LISTED ENTRIES section start

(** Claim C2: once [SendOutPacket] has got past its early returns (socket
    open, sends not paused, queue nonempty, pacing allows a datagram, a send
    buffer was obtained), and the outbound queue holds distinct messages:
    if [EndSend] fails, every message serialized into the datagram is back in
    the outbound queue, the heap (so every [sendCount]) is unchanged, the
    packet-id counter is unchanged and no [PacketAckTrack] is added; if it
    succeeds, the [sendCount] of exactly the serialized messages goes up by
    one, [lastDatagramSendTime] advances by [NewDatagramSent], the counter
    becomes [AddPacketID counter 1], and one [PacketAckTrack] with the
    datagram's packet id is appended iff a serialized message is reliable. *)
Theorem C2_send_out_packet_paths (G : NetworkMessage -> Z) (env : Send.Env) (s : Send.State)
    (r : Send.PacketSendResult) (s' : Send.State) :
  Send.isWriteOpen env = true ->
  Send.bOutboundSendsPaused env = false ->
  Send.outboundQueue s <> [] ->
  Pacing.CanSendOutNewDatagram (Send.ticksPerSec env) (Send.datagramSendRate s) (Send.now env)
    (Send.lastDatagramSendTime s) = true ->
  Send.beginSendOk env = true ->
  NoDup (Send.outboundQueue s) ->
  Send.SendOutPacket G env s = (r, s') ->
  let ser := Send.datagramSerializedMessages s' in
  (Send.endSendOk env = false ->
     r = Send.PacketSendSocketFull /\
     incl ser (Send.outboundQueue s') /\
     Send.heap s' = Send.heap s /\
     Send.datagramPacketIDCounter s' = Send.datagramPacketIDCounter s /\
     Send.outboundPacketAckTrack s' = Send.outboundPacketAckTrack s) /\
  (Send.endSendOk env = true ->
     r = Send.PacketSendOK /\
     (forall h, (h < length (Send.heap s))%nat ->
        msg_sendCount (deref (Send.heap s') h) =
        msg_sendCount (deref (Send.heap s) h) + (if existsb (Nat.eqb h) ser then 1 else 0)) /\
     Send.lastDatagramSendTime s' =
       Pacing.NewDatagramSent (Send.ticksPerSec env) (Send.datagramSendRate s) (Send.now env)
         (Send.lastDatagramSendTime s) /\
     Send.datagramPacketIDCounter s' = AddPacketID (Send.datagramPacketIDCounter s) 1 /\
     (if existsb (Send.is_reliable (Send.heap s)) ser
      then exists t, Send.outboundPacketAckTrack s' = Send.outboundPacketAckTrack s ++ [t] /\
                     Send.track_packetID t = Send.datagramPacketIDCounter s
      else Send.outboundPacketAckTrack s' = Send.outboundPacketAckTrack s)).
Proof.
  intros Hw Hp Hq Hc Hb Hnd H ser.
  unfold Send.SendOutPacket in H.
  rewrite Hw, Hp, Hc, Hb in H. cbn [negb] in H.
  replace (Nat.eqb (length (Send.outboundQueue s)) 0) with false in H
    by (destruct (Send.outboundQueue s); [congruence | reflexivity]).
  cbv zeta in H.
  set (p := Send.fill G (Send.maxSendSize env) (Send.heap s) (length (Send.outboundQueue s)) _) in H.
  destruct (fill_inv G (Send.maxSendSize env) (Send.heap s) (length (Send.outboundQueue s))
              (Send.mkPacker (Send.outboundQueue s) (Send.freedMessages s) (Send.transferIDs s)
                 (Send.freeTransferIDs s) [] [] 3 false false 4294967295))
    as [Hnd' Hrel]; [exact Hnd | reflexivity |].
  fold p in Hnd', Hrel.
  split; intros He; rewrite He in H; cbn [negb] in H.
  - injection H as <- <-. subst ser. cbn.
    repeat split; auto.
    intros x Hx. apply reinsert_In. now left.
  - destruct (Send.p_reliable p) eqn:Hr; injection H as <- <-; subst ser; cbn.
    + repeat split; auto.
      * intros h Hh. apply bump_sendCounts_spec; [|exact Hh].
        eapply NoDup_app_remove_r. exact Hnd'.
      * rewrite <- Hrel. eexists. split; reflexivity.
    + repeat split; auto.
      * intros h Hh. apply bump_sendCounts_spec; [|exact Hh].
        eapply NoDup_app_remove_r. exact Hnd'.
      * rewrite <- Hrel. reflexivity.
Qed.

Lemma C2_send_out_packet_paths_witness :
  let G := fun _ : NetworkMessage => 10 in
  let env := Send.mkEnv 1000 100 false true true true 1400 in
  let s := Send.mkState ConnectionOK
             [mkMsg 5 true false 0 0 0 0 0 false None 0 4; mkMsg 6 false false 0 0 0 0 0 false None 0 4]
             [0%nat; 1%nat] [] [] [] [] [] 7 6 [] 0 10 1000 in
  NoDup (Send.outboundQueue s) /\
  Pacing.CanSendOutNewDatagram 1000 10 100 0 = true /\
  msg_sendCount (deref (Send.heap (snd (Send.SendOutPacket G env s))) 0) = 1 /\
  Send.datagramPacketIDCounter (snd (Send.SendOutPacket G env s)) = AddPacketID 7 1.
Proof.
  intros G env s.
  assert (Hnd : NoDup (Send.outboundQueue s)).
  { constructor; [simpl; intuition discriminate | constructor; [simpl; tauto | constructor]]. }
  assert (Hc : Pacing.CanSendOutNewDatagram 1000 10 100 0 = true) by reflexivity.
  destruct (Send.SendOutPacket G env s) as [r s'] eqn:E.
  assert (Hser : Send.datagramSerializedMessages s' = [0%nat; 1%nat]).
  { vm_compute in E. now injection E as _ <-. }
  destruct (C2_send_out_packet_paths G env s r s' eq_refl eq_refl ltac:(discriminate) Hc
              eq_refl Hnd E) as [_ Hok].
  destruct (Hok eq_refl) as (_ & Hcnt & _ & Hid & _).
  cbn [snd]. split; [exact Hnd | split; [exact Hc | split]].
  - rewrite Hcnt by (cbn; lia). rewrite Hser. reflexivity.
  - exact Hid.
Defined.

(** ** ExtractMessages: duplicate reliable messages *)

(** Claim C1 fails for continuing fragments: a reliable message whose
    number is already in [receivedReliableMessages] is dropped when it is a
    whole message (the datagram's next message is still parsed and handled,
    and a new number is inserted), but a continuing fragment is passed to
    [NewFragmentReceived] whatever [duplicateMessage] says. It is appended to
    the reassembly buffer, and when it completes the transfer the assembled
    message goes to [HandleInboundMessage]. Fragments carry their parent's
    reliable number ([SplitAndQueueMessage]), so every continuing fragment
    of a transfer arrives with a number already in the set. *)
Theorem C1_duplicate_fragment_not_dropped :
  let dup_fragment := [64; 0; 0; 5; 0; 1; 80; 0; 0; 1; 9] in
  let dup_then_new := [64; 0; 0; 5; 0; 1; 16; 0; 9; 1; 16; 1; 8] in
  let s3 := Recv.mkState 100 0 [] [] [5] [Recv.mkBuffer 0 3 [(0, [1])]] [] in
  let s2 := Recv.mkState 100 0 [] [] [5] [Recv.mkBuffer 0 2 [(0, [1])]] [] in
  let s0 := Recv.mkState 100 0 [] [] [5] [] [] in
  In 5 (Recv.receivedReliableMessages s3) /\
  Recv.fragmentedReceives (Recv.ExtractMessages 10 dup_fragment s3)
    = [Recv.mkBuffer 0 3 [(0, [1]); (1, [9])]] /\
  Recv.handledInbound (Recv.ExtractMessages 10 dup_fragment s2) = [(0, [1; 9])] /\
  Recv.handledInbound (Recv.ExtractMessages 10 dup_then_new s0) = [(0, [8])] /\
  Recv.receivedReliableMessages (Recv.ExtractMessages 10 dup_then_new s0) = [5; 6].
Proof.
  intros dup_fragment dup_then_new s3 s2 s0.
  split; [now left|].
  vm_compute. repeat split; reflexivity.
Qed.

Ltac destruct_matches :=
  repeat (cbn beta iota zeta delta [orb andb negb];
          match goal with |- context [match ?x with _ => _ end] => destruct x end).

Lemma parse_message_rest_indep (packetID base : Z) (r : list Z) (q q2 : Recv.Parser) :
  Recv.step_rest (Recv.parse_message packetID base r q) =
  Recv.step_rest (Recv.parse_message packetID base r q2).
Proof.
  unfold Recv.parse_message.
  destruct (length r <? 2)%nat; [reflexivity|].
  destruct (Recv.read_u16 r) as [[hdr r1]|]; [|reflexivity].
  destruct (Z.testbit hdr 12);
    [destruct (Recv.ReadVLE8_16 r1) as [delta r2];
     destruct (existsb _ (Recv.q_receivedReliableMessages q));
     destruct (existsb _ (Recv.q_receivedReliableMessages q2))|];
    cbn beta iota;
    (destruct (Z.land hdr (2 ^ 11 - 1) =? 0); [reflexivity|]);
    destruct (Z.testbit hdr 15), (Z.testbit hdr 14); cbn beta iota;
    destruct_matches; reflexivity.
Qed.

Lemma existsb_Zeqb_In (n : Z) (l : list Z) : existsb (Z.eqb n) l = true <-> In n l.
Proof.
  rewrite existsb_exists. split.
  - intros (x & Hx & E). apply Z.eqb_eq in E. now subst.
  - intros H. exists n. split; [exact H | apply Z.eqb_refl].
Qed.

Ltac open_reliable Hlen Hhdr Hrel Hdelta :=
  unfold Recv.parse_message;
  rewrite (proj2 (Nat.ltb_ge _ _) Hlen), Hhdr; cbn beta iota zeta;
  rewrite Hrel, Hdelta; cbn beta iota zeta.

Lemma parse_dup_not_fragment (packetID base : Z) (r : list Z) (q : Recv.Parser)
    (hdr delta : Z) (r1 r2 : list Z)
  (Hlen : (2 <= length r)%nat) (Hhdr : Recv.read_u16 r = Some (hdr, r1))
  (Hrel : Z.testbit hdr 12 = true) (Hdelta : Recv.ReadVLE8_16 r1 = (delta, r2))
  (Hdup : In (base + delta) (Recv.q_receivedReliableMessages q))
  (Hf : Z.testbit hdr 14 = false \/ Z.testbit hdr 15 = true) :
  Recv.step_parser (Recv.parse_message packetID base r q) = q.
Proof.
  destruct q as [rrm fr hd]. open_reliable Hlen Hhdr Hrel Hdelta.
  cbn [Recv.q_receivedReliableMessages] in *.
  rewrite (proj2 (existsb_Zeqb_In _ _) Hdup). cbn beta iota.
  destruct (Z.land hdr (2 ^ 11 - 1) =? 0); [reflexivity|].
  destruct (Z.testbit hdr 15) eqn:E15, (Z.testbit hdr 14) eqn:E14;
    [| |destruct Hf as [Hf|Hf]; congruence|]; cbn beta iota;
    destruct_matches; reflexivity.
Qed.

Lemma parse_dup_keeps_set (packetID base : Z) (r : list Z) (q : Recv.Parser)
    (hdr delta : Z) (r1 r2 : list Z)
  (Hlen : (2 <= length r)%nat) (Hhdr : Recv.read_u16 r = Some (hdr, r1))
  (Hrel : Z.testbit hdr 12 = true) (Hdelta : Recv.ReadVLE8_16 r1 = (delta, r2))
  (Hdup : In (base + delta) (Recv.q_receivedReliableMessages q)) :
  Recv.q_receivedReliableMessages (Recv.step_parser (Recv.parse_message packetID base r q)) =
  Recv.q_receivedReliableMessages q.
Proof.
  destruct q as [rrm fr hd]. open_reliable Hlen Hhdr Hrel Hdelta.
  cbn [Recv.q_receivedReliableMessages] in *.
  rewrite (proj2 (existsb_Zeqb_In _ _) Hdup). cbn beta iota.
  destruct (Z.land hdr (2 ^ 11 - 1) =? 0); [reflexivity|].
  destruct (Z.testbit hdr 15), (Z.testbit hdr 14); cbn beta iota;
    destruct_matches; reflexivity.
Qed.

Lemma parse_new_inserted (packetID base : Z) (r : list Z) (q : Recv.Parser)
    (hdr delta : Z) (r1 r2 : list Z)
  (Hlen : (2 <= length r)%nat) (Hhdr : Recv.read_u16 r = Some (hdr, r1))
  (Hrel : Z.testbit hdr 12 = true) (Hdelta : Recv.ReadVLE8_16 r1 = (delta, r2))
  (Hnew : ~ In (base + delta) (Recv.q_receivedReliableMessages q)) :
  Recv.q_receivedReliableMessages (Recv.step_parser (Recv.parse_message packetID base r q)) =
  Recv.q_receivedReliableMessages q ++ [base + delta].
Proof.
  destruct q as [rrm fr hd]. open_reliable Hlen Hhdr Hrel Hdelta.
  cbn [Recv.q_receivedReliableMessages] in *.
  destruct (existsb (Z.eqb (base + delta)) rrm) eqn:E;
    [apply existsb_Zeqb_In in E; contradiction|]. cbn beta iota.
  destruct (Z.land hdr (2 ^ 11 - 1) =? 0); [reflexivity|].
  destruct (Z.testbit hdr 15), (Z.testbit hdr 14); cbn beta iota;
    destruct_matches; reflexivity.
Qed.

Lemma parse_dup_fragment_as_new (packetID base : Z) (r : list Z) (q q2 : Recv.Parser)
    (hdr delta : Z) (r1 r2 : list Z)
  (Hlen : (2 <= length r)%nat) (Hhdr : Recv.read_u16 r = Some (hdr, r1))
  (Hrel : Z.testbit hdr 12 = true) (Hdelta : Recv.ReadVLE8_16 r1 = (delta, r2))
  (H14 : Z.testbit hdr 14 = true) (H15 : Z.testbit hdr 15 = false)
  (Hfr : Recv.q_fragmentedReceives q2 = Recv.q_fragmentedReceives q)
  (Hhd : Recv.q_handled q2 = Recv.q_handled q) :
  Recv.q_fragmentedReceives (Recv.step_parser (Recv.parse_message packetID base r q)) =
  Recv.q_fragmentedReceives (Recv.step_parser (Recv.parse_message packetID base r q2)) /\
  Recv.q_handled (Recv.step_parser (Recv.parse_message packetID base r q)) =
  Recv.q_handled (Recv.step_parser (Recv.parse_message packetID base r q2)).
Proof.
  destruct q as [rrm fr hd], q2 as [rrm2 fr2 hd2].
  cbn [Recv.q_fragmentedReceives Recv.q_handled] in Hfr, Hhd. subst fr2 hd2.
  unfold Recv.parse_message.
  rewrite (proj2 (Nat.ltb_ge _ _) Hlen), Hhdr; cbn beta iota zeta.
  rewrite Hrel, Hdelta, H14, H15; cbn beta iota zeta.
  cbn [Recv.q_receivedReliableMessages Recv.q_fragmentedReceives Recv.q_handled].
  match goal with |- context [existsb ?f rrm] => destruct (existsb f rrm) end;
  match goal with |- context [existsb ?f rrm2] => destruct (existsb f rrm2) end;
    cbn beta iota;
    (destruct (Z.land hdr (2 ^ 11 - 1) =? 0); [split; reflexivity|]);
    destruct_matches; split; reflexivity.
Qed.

LISTED ENTRIES section end

Return exactly the opening lines of the listing above, ending with the line that has "the outbound queue, the".

(** Claim C2: once [SendOutPacket] has got past its early returns (socket
    open, sends not paused, queue nonempty, pacing allows a datagram, a send
    buffer was obtained), and the outbound queue holds distinct messages:
    if [EndSend] fails, every message serialized into the datagram is back in
    the outbound queue, the heap (so every [sendCount]) is unchanged, the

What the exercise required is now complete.